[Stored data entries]
(** registering and logging in.  A registration with a free address creates
    the account; then a login with the password it chose and any spelling of the
    address (letter case and surrounding blanks do not count) is answered with
    tokens for that account, and registering any spelling of the address again
    is refused. *)
Theorem registered_account_logs_in (c : Idem.clock) (e v pw salt : string) (u : uuid) (now : Z) (fr : Sessions.Fresh)
    (agent ip : option string) s w
    (Hargon : Sessions.pw_verify (Sessions.pw_hash salt pw) pw = true) (Hnorm : _norm_email e = Ok v)
    (Hpw : (8 ≤ String.length pw ≤ 256)%nat) (Hnormal : normal w.1) (Hfree : get_user_by_email v w.1 = None)
    (Hid : users w.1 !! u = None) (Hmfa : list_active_mfa u w.1 = []) (Hsid : sessions w.1 !! Sessions.f_sid fr = None)
    (Htok : get_session_by_refresh_hash (Sessions.sha256 (Sessions.f_token fr)) w.1 = None) :
  ∃ w1, api (Register c None u salt (register_body e pw)) s w = (Ok (201, RegisterResponse (new_user u v pw salt)), s, w1) ∧
    ∀ e', _norm_email e' = Ok v →
      (∃ t w2, api (Login now fr agent ip (register_body e' pw)) s w1 = (Ok (200, _tokens sign t), s, w2) ∧
        c_user (access_token t) = uuid_text u ∧ c_mfa (access_token t) = false ∧ refresh_token t = Sessions.f_token fr) ∧
      ∀ c' u' salt' pw', (8 ≤ String.length pw' ≤ 256)%nat →
        api (Register c' None u' salt' (register_body e' pw')) s w1 = (Raise (Idem.Action (AppError EMAIL_TAKEN)), s, w1).
Proof.
  destruct (norm_has_at _ _ Hnorm) as [Hat Hv]. exists (registered u v pw salt w). cbn [serve].
  unfold register, with_body, idempotent, Idem.idempotent_route. rewrite (parse_register_email e v) by done.
  cbn [rg_email rg_phone rg_password]. rewrite register_run by done. split; [done|]. intros e' He'.
  assert (Hreg : users (registered u v pw salt w).1 !! u = Some (new_user u v pw salt)) by apply lookup_insert_eq.
  assert (Hfind : get_user_by_email v (registered u v pw salt w).1 = Some (new_user u v pw salt)).
  { apply (by_email_unique v _ u); [|done|done]. apply register_normal; try done. by eapply norm_idem. }
  split.
  - unfold login, with_body, plain. rewrite (parse_login_email e' v) by done. cbn [lg_identifier lg_password lg_code].
    destruct (login_run now fr v pw agent ip (registered u v pw salt w) u (new_user u v pw salt) (Sessions.pw_hash salt pw))
      as (t & w2 & -> & ?); try done. by exists t, w2.
  - intros c' u' salt' pw' Hpw'. rewrite (parse_register_email e' v) by done. cbn [rg_email rg_phone rg_password].
    by rewrite (register_taken u' v pw' salt' _ _ Hv Hfind).
Qed.

(** ** Replays and principals *)

(** The keyed routes whose payload does not name the principal, with the name
    of the route and its key. *)
Definition anonymous (q : call) : option (Idem.clock * string * string) :=
  match q with
  | Logout c (Some key) _ _ _ => Some (c, "logout", key)
  | RevokeKey c (Some key) _ _ _ => Some (c, "revoke_api_key", key)
  | AddMember c (Some key) _ _ _ => Some (c, "add_member", key)
  | RemoveMember c (Some key) _ _ _ => Some (c, "remove_member", key)
  | RevokeSession c (Some key) _ _ _ => Some (c, "revoke_session", key)
  | _ => None
  end.

(** The same request, later and from another principal. *)
Definition by_another (c' : Idem.clock) (p' : AccessClaims) (q : call) : call :=
  match q with
  | Logout _ key now _ b => Logout c' key now p' b
  | RevokeKey _ key now i _ => RevokeKey c' key now i p'
  | AddMember _ key o _ b => AddMember c' key o p' b
  | RemoveMember _ key o u _ => RemoveMember c' key o u p'
  | RevokeSession _ key now i _ => RevokeSession c' key now i p'
  | q => q
  end.

(** a replay is not tied to the caller.  When a request to log out, to revoke
    a key or a session, or to add or remove a member has succeeded under an
    Idempotency-Key, anyone else who repeats the request with that key is answered
    as the first caller was - no role in the organization is asked for - and
    nothing changes. *)
Theorem replay_ignores_principal (q : call) (c c' : Idem.clock) (route key : string) (r : Z * json) s s1 w w1
    (Hq : anonymous q = Some (c, route, key)) (Hkey : truthy key = true)
    (Hfree : r_get (Idem.c_set c) (Idem._key service route key) s = None) (Hdone : api q s w = (Ok r, s1, w1))
    (Hlater : Idem.c_set c' ≤ Idem.c_get c' ∧ Idem.c_done c ≤ Idem.c_get c' < Idem.c_done c + ttl) :
  ∀ p' w', api (by_another c' p' q) s1 w' = (Ok r, s1, w').
Proof.
  intros p' w'. destruct q; try done; destruct key0; try done; injection Hq as -> <- ->; revert Hdone; cbn [serve by_another];
    unfold logout, revoke_api_key, add_member, remove_member, revoke_session, with_body, with_uuid.
  - destruct (parse_refresh b); [|done]. by apply idempotent_replay.
  - destruct (parse_uuid api_key_id); [|done]. by apply idempotent_replay.
  - destruct (parse_add_member b) as [q|]; [|done]. destruct (parse_uuid org_id); [|done].
    destruct (am_user q) as [v|]; [destruct (truthy v); [destruct (parse_uuid v); [|done]|]|]; by apply idempotent_replay.
  - destruct (parse_uuid org_id); [|done]. destruct (parse_uuid member_id); [|done]. by apply idempotent_replay.
  - destruct (parse_uuid session_id); [|done]. by apply idempotent_replay.
Qed.
End routes.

■ What the task requires: Using the records above, copy all lines that include the word "address".

■ Solution to the problem:
(** registering and logging in.  A registration with a free address creates
    address (letter case and surrounding blanks do not count) is answered with
    tokens for that account, and registering any spelling of the address again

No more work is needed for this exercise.